Cláudio Crespi, comerciante de 55 anos, recebeu alta hospitalar no último domingo (12) após quase duas semanas internado em estado grave devido à intoxicação por metanol, causada pelo consumo de uma bebida alcoólica adulterada em um bar de Guarulhos (SP). Devido à falta do antídoto específico fomepizol no hospital, médicos recorreram a uma solução alternativa: o uso controlado de uma vodka russa com 40% de teor alcoólico administrada por sonda nasogástrica.
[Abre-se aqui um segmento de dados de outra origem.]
(* ===== verification/Prelude.v ===== *)
(** * A verification library for the ScyllaDB Alternator client (Rust)

    The driver ([src/src/*.rs]) wraps the AWS DynamoDB SDK for ScyllaDB
    Alternator: it discovers the nodes of a cluster, routes every attempt of a
    request to one of them, sends writes of the same partition key to the same
    coordinator, and compresses, trims and decodes what goes over the wire.  This
    library translates the driver's own logic into executable definitions, with
    the names of the source, and proves what each part promises.  What the
    driver only calls ([url], [http], [flate2], [tokio], the AWS SDK, ...) is a
    type class per library with its documented laws, and each class has a small
    concrete instance on which the witnesses evaluate.

    ** The parts and how they interact

    - Routing scopes ([RoutingScope.v], [routing_scope.rs]): chains of cluster,
      datacenter and rack scopes, the [/localnodes] query of each, and the
      rack-free chain of the affinity view.
    - Node addresses ([UrlApi.v], [NodeUrl.v]; [build_seed_url] and friends of
      [live_nodes.rs]): URLs from hosts; IPv6 detection is written out.
    - Node views ([LiveNodes.v]; [NodeView]): membership, refresh generations,
      the round-robin counter, as atomic operations.
    - Discovery refresh ([Refresh.v]; [update_live_nodes_from] and callees): the
      queue of candidates, the fallback chain, cluster unions, with the effects
      as a trace.  [Membership.v] states what every refresh guarantees of the
      view it writes and relies on of the answers it gets.
    - Concurrent refreshes ([RefreshInterleaving.v]; [update_live_nodes_from]
      again): any number of refreshes of one view, one access, answer or local
      step at a time, among the requests that draw from it.
    - Discovery transport ([DiscoveryTransport.v]; [get_live_nodes] and the two
      HTTP clients behind it): one [/localnodes] request under its deadline, and
      the instance of the refresh's network that it gives.
    - Discovery loop ([DiscoveryLoop.v]; [run_discovery_loop] and its sleep): one
      turn of the background task and when the next one starts.
    - Discovery owner ([DiscoveryOwner.v]; [DiscoveryManager],
      [DiscoveryRuntime], [LiveNodes]): one background loop per client, its
      liveness probe, take-over between runtimes, activity, the affinity task.
    - Concurrent accesses ([DiscoveryInterleaving.v]; [ensure_discovery_started]
      and [retain_discovery_owner] again): any number of calls in progress, one
      atomic action at a time, with the start/transfer mutex as state.
    - Owned tasks ([DiscoveryTasks.v]; [discovery.rs]): admission and shutdown.
    - Discovery construction ([DiscoveryHttp.v], [LiveNodesBuild.v]; [try_new],
      the choice of the HTTP client and the native roots).
    - Partition-key routing ([keyrouting/]): the byte encoding of keys
      ([Hasher.v]), the xorshift generator ([DeterministicRng.v]), which requests
      qualify ([Classifier.v]), the background resolver of key names
      ([Resolver.v]) and the life cycle of a table it implements
      ([ResolverSpec.v]).
    - Query plans ([QueryPlan.v]) and the affinity plan of a request
      ([AffinityPlan.v], [interceptors.rs]).
    - The wire ([Http.v], [OptimizeHeaders.v] with the user agent,
      [Compression.v], [Decompression.v]) and the hooks of the driver's
      interceptors ([Interceptors.v]).
    - Configuration ([Sdk.v], [Config.v]; [config.rs]) and the client
      ([Client.v]; [client.rs]), with the adapters through which the SDK's
      validators run ([Validation.v]) and the operation wrappers
      ([Passthroughs.v]).
    - The texts of the errors and their sources ([Errors.v]), over what the
      standard library makes of strings and numbers ([Text.v]).
    - The composition ([System.v]): a built client under any interleaving of
      the atomic actions of accesses and take-overs, the steps of its refreshes,
      the ends of its tasks, key discoveries, plans and attempts; and which task
      runs which refresh ([SystemTasks.v]).

    A client is built from a configuration ([Client.try_from_conf]), which
    validates the seeds ([LiveNodesBuild.try_new]), wires the interceptors and
    starts discovery ([Manager.ensure_discovery_started]).  The loop refreshes
    the ordinary view, then the affinity view with the outcomes already known.  A
    request gets a plan before serialization ([AffinityPlan.get_query_plan] or
    [Plan.new_basic]), each attempt takes its next node
    ([Hooks.modify_before_signing]), and planning a key whose name is unknown
    triggers the resolver ([Resolver.trigger_discovery]).

    ** State and operations

    Shared mutable objects are explicit state: a [NodeView] with its refresh
    mutex inlined, a [PartitionKeyResolver] with its three locks, a
    [DiscoveryManager] whose [DiscoveryRuntime]s are referred to by position
    ([Arc::ptr_eq]), handles ([LiveNodes]) that name the view they read.  Each
    critical section is one step; histories are lists of events ([ViewEvent],
    [TaskEvent], [ManagerEvent]) or a step relation with any number of concurrent
    activities ([Resolver.system_step]), so that theorems quantify over all
    interleavings of the steps.  In [DiscoveryOwner.v] a whole access is one step;
    [undisturbed_call_exact] shows that step to be what the atomic actions of
    [DiscoveryInterleaving.v] compose to.  Likewise a refresh in [Refresh.v] runs
    in one go, with what others do to the view before each of its accesses given
    by the interface ([probe], [interfere]), and [refreshes_sequentialize] shows
    that the interleaved refreshes of [RefreshInterleaving.v] are such refreshes.
    The composition advances accesses and refreshes in those steps too.  A
    refresh belongs to the loop or the affinity task that runs it; a loop
    refreshes only while the task registry tracks it, [AbortHandle::is_finished]
    is false of every tracked task, and a task ends where it awaits.
    Errors are [Result]
    values, a panic is [None] (or the error with the panic's message, for the
    builder), and theorems state where panics cannot happen.  A [u64] is a [Z]
    with its wrap-around written out; [usize] counters wrap at 64 bits; durations
    and instants are nanoseconds.

    ** What the theorems show

    - Plans: [seeded_plan_canonical], [preferred_node_is_plan_head],
      [ordered_plan_attempts], [round_robin_plan_covers], [round_robin_even].
    - Affinity: [batch_plan_sorted_by_votes], [same_key_same_plan],
      [query_plan_total], [batch_plan_order_independent], [should_apply_exact],
      [hash_input_injective].
    - The whole client: [requests_stay_on_endpoint], [requests_always_routed],
      [client_state_well_formed], [one_refresh_per_view],
      [client_comes_to_rest].
    - Membership: [refresh_terminates], [refresh_publishes_first_available],
      [refresh_requests_bounded], [cluster_pass_unions],
      [affinity_reuses_outcomes], [newest_refresh_wins], [view_never_empty],
      [without_rack_widens]; and for interleaved refreshes
      [refreshes_sequentialize], [interleaved_refreshes_ok],
      [newest_refresh_stands], [refresh_steps_terminate].
    - Ownership: [one_discovery_loop], [handoff_needs_silence],
      [access_takes_over_exactly], [stop_is_final], [client_starts_discovery],
      [loop_iteration_exact], [access_refreshes_soon], and under arbitrary
      interleavings [concurrent_starts_safe], [calls_return] and
      [undisturbed_call_exact].
    - The discovery request: [discovery_answer_decoded].
    - Resolver: [single_flight], [discovery_bounded], [resolver_refines_tables],
      [partition_key_final].
    - The wire: [attempts_follow_plan], [signature_survives],
      [strip_headers_exact], [parse_signed_headers_roundtrip],
      [compress_request_lossless], [decompression_bounded],
      [no_silent_truncation], [body_frames_faithful],
      [response_decoding_exact], [overrides_win].
    - Construction: [construction_fails_closed], [client_wiring],
      [unsigned_requests_exact], [auth_options_exclusive], [try_new_outcome],
      [seed_order_irrelevant], [validation_captured], [adapters_transparent],
      [passthroughs_exact].
    - Errors: [build_error_identified], [error_text_carries_source],
      [refusal_identified].

    ** Fuel

    Four loops are not structural.  A refresh has the fuel [measure + 1] of its
    first loop state and [refresh_terminates] proves that it never runs out; the
    seeded selection has the number of nodes left, which it consumes one by one
    ([PlanFacts.seeded_loop_total]); the retry loop of the resolver is given
    fuel above its retry bound ([discovery_bounded]); the hexadecimal escape of
    a character has the six digits that a [char] has at most
    ([TextFacts.read_hex_digits]).  Parsers of strings use their length.  Refreshes
    as activities need no fuel: their step relation is well-founded
    ([refresh_steps_terminate]), and so is that of all the work a client has under
    way ([client_comes_to_rest]).

    ** What is not modelled

    - What the driver only calls: the SDK's signing, retries and transport, the
      runtime, the codecs, the TLS stack.  They are the classes.
    - The texts of the errors of other crates and which characters beyond ASCII
      [Debug] prints as they are, which are classes; derived [Debug]
      implementations; the [name] of an interceptor, which nothing in the driver
      reads; and the re-exports of [lib.rs].
    - Time inside the runtimes: how long an answer, a timeout or a poll takes.
      The discovery loop sees times of its own events only.
    - Weak memory: each step sees the last writes.  The driver's shared flags are
      written with release and read with acquire ordering, and its counter is an
      atomic increment.
    - Constructors and accessors the source compiles for its tests only.

    ** Bounds of the composition

    A system starts from a client that discovery was not turned off for; its
    events are unbounded in number and order.  Where the environment decides
    (shuffles, answers, clocks, when a task is polled, aborted or lost with its
    runtime) an event takes the decision as its argument, and the theorems hold
    for all of them.  The guard of a loop that ends ([LoopStopped],
    [LoopCleared]) and the polls of its probes ([LoopPolled]) may come at any
    moment, more often than they can in the driver. *)

From stdpp Require Export prelude strings gmap sorting list.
O caso teve início no dia 26 de setembro, quando Cláudio consumiu a bebida adulterada e apresentou no dia seguinte sintomas graves como dor abdominal, confusão mental e falta de ar, necessitando intubação na UPA Vila Maria. Como o antídoto fomepizol não estava disponível, um primo médico solicitou à família a procura de um destilado de alto teor alcoólico. A sobrinha do comerciante lembrou-se de uma garrafa de vodka russa que tinha em casa e que foi levada ao hospital para o tratamento emergencial.
A vodka atuou como antídoto, competindo com o metanol para impedir que ele fosse metabolizado em substâncias tóxicas que causam cegueira e podem levar à morte. Cláudio permaneceu em coma induzido por quatro dias, recebeu hemodiálise para remover o metanol do organismo e tratamento para controlar a acidez do sangue. Ele teve sequelas na visão, com aproximadamente 10% da capacidade visual preservada, e continua em tratamento oftalmológico.
Este episódio revelou a importância da rapidez e criatividade dos profissionais de saúde diante da escassez de antídotos e reforça os riscos do consumo de bebidas alcoólicas adulteradas. Cláudio segue em recuperação e agradece à equipe médica pelo atendimento que salvou sua vida.